Lettera a un bambino mai nato
di Oriana Fallaci
Editore: Rizzoli
Anno di pubblicazione: 1975
Pagine: 104
Sinossi.
Questo libro diverso da ogni altro nella forma e nella sostanza sarà una grossa sorpresa per i lettori di Oriana Fallaci, cioè della Fallaci che racconta la guerra in Niente e così sia o attacca il potere in Intervista con la Storia. Stavolta infatti la Fallaci affronta, in chiave squisitamente letteraria, un dilemma antico quanto il mondo: nascere o non nascere, dare la vita o negarla, e la donna sempre vittima di quel dilemma.
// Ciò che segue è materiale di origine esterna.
(** A write that fails: the workers before it have the message. *)
Lemma distribute_from_fails msg pre pre' w post : Forall2 (fun w w' => isOpen (master w) = true /\ handle receive msg w = (Val tt, w')) pre pre' ->
  forall d rs k m, quiet e k (length pre) -> broken e (k + length pre) = true -> halts e (k + length pre) = false ->
  handle distribute_from (length pre + S m) msg (st (d ++ pre ++ w :: post) (length d) rs k) =
    (Exn network_error, st (d ++ pre' ++ w :: post) (length d + length pre) rs (S (k + length pre))).
Proof.
  induction 1 as [|x x' pre pre' [Ho Hr] _ IH]; intros d rs k m Hq Hb Hh.
  { cbn [length Nat.add distribute_from app] in *. rewrite Nat.add_0_r in Hb, Hh. rewrite (bind_Val (gets _) _ _ _ _ eq_refl). cbn [halting].
    rewrite (bind_Val (gets _) _ _ _ _ eq_refl). cbn [iSlave].
    assert (handle write_worker (length d) msg (st (d ++ w :: post) (length d) rs k) = (Exn network_error, st (d ++ w :: post) (length d) rs (S k))) as Hw.
    { assert (tick (st (d ++ w :: post) (length d) rs k) = (Val true, st (d ++ w :: post) (length d) rs (S k))) as Htk
        by (unfold tick; cbn; by rewrite Hb, Hh).
      unfold write_worker. rewrite (bind_Val _ _ _ _ _ Htk), (bind_Val (gets _) _ _ _ _ eq_refl). cbn [slaves]. by rewrite lookup_middle. }
    unfold try_catch, mbind, M_bind. rewrite Hw. cbn. by rewrite !Nat.add_0_r. }
  cbn [length Nat.add distribute_from app] in *. rewrite (bind_Val (gets _) _ _ _ _ eq_refl). cbn [halting].
  rewrite (bind_Val (gets _) _ _ _ _ eq_refl). cbn [iSlave].
  assert (forall h, try_catch (handle write_worker (length d) msg) h (st (d ++ x :: pre ++ w :: post) (length d) rs k) = (Val tt, st (d ++ x' :: pre ++ w :: post) (length d) rs (S k))) as Ht.
  { intros h. unfold try_catch. by rewrite (write_worker_run d x x' _ (length d) rs k msg (quiet_one _ _ _ Hq) Ho Hr). }
  rewrite (bind_Val _ _ _ _ _ (Ht _)), (bind_Val (modify _) _ _ _ _ eq_refl). unfold set_iSlave. cbn.
  replace (k + S (length pre))%nat with (S k + length pre)%nat in * by lia.
  specialize (IH (d ++ [x']) rs (S k) m (quiet_tail _ _ _ Hq) Hb Hh). rewrite length_app in IH. cbn [length] in IH. rewrite <- !app_assoc in IH. cbn [app] in IH.
  replace (length d + 1)%nat with (S (length d)) in IH by lia. rewrite IH. f_equal. f_equal; lia.
Qed.

Lemma exchange_fails n msg pre pre' w post ws2 i k :
  Forall2 (fun w w' => isOpen (master w) = true /\ handle receive msg w = (Val tt, w')) pre pre' ->
  quiet e k (length pre) -> broken e (k + length pre) = true -> halts e (k + length pre) = false ->
  quiet e (S (k + length pre)) (S (length pre)) ->
  Forall2 (fun w w' => isOpen (master w) = true /\ handle receive (put8 BRM_UNDO) w = (Val tt, w')) (pre' ++ [w]) ws2 ->
  exists i' k', handle exchange n msg (st (pre ++ w :: post) i [] k) =
    (Val (inr Out), mkCtl (ws2 ++ post) s o g true false false i' [] (an ++ [put8 ERR_NETWORK]) e k').
Proof.
  intros H1 Hq1 Hb Hh Hq2 H2. pose proof (Forall2_length _ _ _ H1) as Hl.
  assert (handle distribute msg (st (pre ++ w :: post) i [] k) = (Exn network_error, st (pre' ++ w :: post) (length pre) [] (S (k + length pre)))) as Hd.
  { unfold distribute. rewrite (bind_Val (gets _) _ _ _ _ eq_refl), (bind_Val (modify _) _ _ _ _ eq_refl). cbn [slaves].
    rewrite length_app. cbn [length]. apply (distribute_from_fails msg pre pre' w post H1 [] [] k (length post)); done. }
  assert (handle undo (st (pre' ++ w :: post) (length pre) [] (S (k + length pre))) =
    (Val tt, st (ws2 ++ post) (length pre) [] (S (k + length pre) + S (length pre)))) as Hu.
  { unfold undo. rewrite !(bind_Val (gets _) _ _ _ _ eq_refl). cbn [slaves iSlave].
    destruct (Nat.eqb_spec (length pre) (length (pre' ++ w :: post))) as [Heq|_]; [rewrite length_app in Heq; simpl in Heq; lia|].
    pose proof (undo_from_run (ha:=false) (pre' ++ [w]) ws2 post H2 [] (length pre) [] (S (k + length pre))) as Hu.
    rewrite length_app in Hu. cbn [length app] in Hu. rewrite <- app_assoc in Hu. cbn [app] in Hu. rewrite <- Hl in Hu.
    replace (length pre + 1)%nat with (S (length pre)) in Hu by lia. by apply Hu. }
  eexists (length pre), _. destruct n; cbn [exchange]; (erewrite bind_Val; [|unfold try_catch, mbind, M_bind; rewrite Hd; reflexivity]);
    rewrite (bind_Val (gets _) _ _ _ _ eq_refl); cbn [halting negb andb]; rewrite (bind_Val _ _ _ _ _ Hu); reflexivity.
Qed.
Lettera a un bambino mai nato è il tragico monologo di una donna che aspetta un figlio guardando alla maternità non come a un dovere ma come a una scelta personale e responsabile. Una donna di cui non si conosce né il nome né il volto né l’età né l’indirizzo: l’unico riferimento che ci viene dato per immaginarla è che vive nel nostro tempo, sola, indipendente, e lavora.
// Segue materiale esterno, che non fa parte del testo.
Section claims.
Context {IO : ExtentMap.IterOrder}.
Context (others : SlaveNode.node -> SlaveNode.node) (emsg : stream -> Worker.worker -> list Z)
  (set0 : ExtentCP.CPMaxMin) (merge0 : ExtentCP.CPMaxMinMerge) (procStat : Z -> Z -> option (list Z)) (pads : Worker.Pads)
  (order : gset RG.node -> list RG.node) (cpads : Dbrm.Pads).

Abbreviation handle h := (h others emsg set0 merge0 procStat pads).
Abbreviation means := (meaning cpads others emsg set0 merge0).

(** ** Histories

    A request, the tables before it, after its execution, and after the decision.  The
    requests of a history are those whose outcome is a function of the tables alone:
    beginVBCopy, which also asks the OID server, is left out ([so_copy]), and so are a
    creation with an OID below 3000, after which the worker saves its tables
    ([so_snapshot]), and a rollback by a list of blocks to flush, which only the first
    worker does something with ([so_means]). *)
Record Step := mkStep {
  st_req : Request; st_err : Z; st_out : stream; st_before : Worker.worker; st_mid : Worker.worker; st_after : Worker.worker }.

Record step_ok (B : Z) (s : Step) : Prop := {
  so_request : request_ok cpads (st_req s);
  so_size : zlen (encode cpads (st_req s)) <= B;
  so_snapshot : wants_snapshot (st_req s) = false;
  so_copy : forall t d l, st_req s <> BeginVBCopy t d l;
  so_means : forall first flush, means (st_req s) first flush (st_before s) = (Val (st_err s, st_out s), st_mid s);
  so_code : u8 (st_err s) <> ERR_SLAVE_INCONSISTENCY;
  so_finish : finish (st_req s) (st_err s) (st_mid s) = (Val tt, st_after s) }.

(** One worker that serves the requests one after the other, from [w] to [w']. *)
Fixpoint history (B : Z) (ss : list Step) (w w' : Worker.worker) : Prop :=
  match ss with
  | [] => w = w'
  | s :: ss' => st_before s = w /\ step_ok B s /\ history B ss' (st_after s) w'
  end.

Definition is_logged (s : Step) : bool := logged (st_req s) (st_err s).
Definition message (s : Step) : stream := encode cpads (st_req s).
Definition reply_of (s : Step) : stream := put8 (st_err s) ++ st_out s.
Definition log_of (s : Step) : stream := if is_logged s then entry (message s) else [].
Definition journal_of (ss : list Step) : stream := ss ≫= log_of.

(** C11. Refinement, on a working network: a controller with any number of workers whose
    tables are [w], asked by clients for any sequence of requests whose outcome is a
    function of the tables (not beginVBCopy, not a creation with an OID below 3000, not a
    rollback whose outcome depends on being the first worker or on flushing), and that the
    journal has room for without a snapshot, ends with all workers at the tables [w']
    that one worker reaches by serving these requests one after the other, where a
    request is confirmed or undone by its code; the clients get the codes and results
    of that one worker, and the journal of the first worker grows by the messages of
    the confirmed requests, in their order. *)
Theorem controller_is_one_worker B n ss w w' J c :
  history B ss w w' -> system B n w J c -> zlen ss <= n -> 4 <= B ->
  exists c', for_each (message <$> ss) (handle msgProcessor order 1) c = (Val tt, c') /\
    system B (n - zlen ss) w' (J ++ journal_of ss) c' /\ answers c' = answers c ++ (reply_of <$> ss).
Proof.
  revert n w J c. induction ss as [|s ss IH]; intros n w J c Hh Hc Hn HB.
  { simpl in Hh. subst w'. exists c. rewrite !app_nil_r, Z.sub_0_r. done. }
  destruct Hh as (<- & [] & Hh). assert (zlen (s :: ss) = zlen ss + 1) as Hl by (unfold zlen; simpl; lia). rewrite Hl in *.
  assert (0 <= zlen ss) by (unfold zlen; lia).
  destruct (command_run others emsg set0 merge0 procStat pads order cpads B n (st_req s) (st_before s) J c (st_err s) (st_out s)
    (st_mid s) (st_after s)) as (c1 & Hrun & Hs1 & Ha1); try done; [lia|].
  destruct (IH (n - 1) (st_after s) _ c1 Hh Hs1) as (c' & Hrun' & Hs' & Ha'); [lia|done|].
  exists c'. rewrite !fmap_cons. cbn [for_each]. rewrite (bind_Val _ _ _ _ _ Hrun). split; [exact Hrun'|]. split.
  - unfold journal_of. rewrite bind_cons, app_assoc. replace (n - (zlen ss + 1)) with (n - 1 - zlen ss) by lia. exact Hs'.
  - rewrite Ha', Ha1, <- app_assoc. done.
Qed.

(** ** Replay *)
Lemma read_all B (buf rest : list Z) d :
  (forall k, B <= FileIO.answer d k) -> zlen buf <= B -> FileIO.bytes d = buf ++ rest ->
  FileIO.read (zlen buf) d = (Val (zlen buf, buf), FileIO.step rest d).
Proof.
  intros Hk Hb Hd. specialize (Hk (FileIO.calls d)). assert (0 <= zlen buf) by (unfold zlen; lia). unfold FileIO.read.
  destruct (Z.ltb_spec (FileIO.answer d (FileIO.calls d)) 0); [lia|]. rewrite Hd.
  replace (Z.min (Z.min (FileIO.answer d (FileIO.calls d)) (zlen buf)) (zlen (buf ++ rest))) with (zlen buf)
    by (unfold zlen in *; rewrite length_app; lia).
  unfold zlen. by rewrite Nat2Z.id, take_app_length, drop_app_length.
Qed.

Lemma read_end B count d : (forall k, B <= FileIO.answer d k) -> 0 <= B -> 0 <= count -> FileIO.bytes d = [] ->
  FileIO.read count d = (Val (0, []), FileIO.step [] d).
Proof.
  intros Hk HB Hc Hd. specialize (Hk (FileIO.calls d)). unfold FileIO.read.
  destruct (Z.ltb_spec (FileIO.answer d (FileIO.calls d)) 0); [lia|]. rewrite Hd. change (zlen (A:=Z) []) with 0.
  rewrite Z.min_r by lia. done.
Qed.

(** A worker process that replays a journal. *)
Record replaying (w : Worker.worker) (c : comm) : Prop := {
  rp_slave : slave c = w; rp_alone : standalone c = true; rp_first : firstSlave c = false; rp_print : printOnly c = false }.

Lemma replay_command B s c :
  step_ok B s -> replaying (st_before s) c -> exists c1, handle processCommand (message s) c = (Val tt, c1) /\ replaying (st_mid s) c1.
Proof.
  intros [] [Hw Ha Hf Hp]. unfold message. rewrite (CommReads.request_understood _ _ _ _ _ _ _ _ so_request0), Hf, perform_eq, so_snapshot0.
  assert (forall m, (if never_prints (st_req s) then execute else answer) false m c = execute false m c) as ->.
  { intros m. destruct (never_prints _); [done|]. by apply answer_run. }
  unfold execute, inSlave, zoom, respond, gets, modify, mbind, M_bind. rewrite Hw, so_means0. simpl. rewrite Ha.
  eexists. split; [reflexivity|]. by split.
Qed.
Il monologo comincia nell’attimo in cui essa avverte d’essere incinta e si pone l’interrogativo angoscioso: basta volere un figlio per costringere alla vita quel figlio? Piacerà nascere a lui? Nel tentativo paradossale di avere una risposta la donna spiega al bambino quali sono le realtà da subire entrando in un mondo dove la sopravvivenza è violenza, la libertà è un sogno, la giustizia un imbroglio, il domani uno ieri, l’amore una parola dal significato non chiaro. Però mentre il discorso procede, razionale e insieme appassionato, un secondo problema emerge: il rapporto tra se stessa e il figlio. Una seconda domanda esplode: è giusto sacrificare una vita già fatta a una vita che ancora non è? E il monologo diventa quasi una confessione alla propria coscienza, mentre il dramma matura nutrito dagli altri personaggi. Sette personaggi anch’essi senza nome né volto né età né indirizzo: il padre del bambino, l’amica femminista, il datore di lavoro, il medico ottuso, la dottoressa moderna, i vecchi genitori. Tutti testimoni ignari di quel rapporto impossibile, basato su un’altalena di amore e di odio, di tenerezze e di risse, infine esasperato dalla rivolta di una creatura intelligente che accetta la maternità ma da quella si sente derubata.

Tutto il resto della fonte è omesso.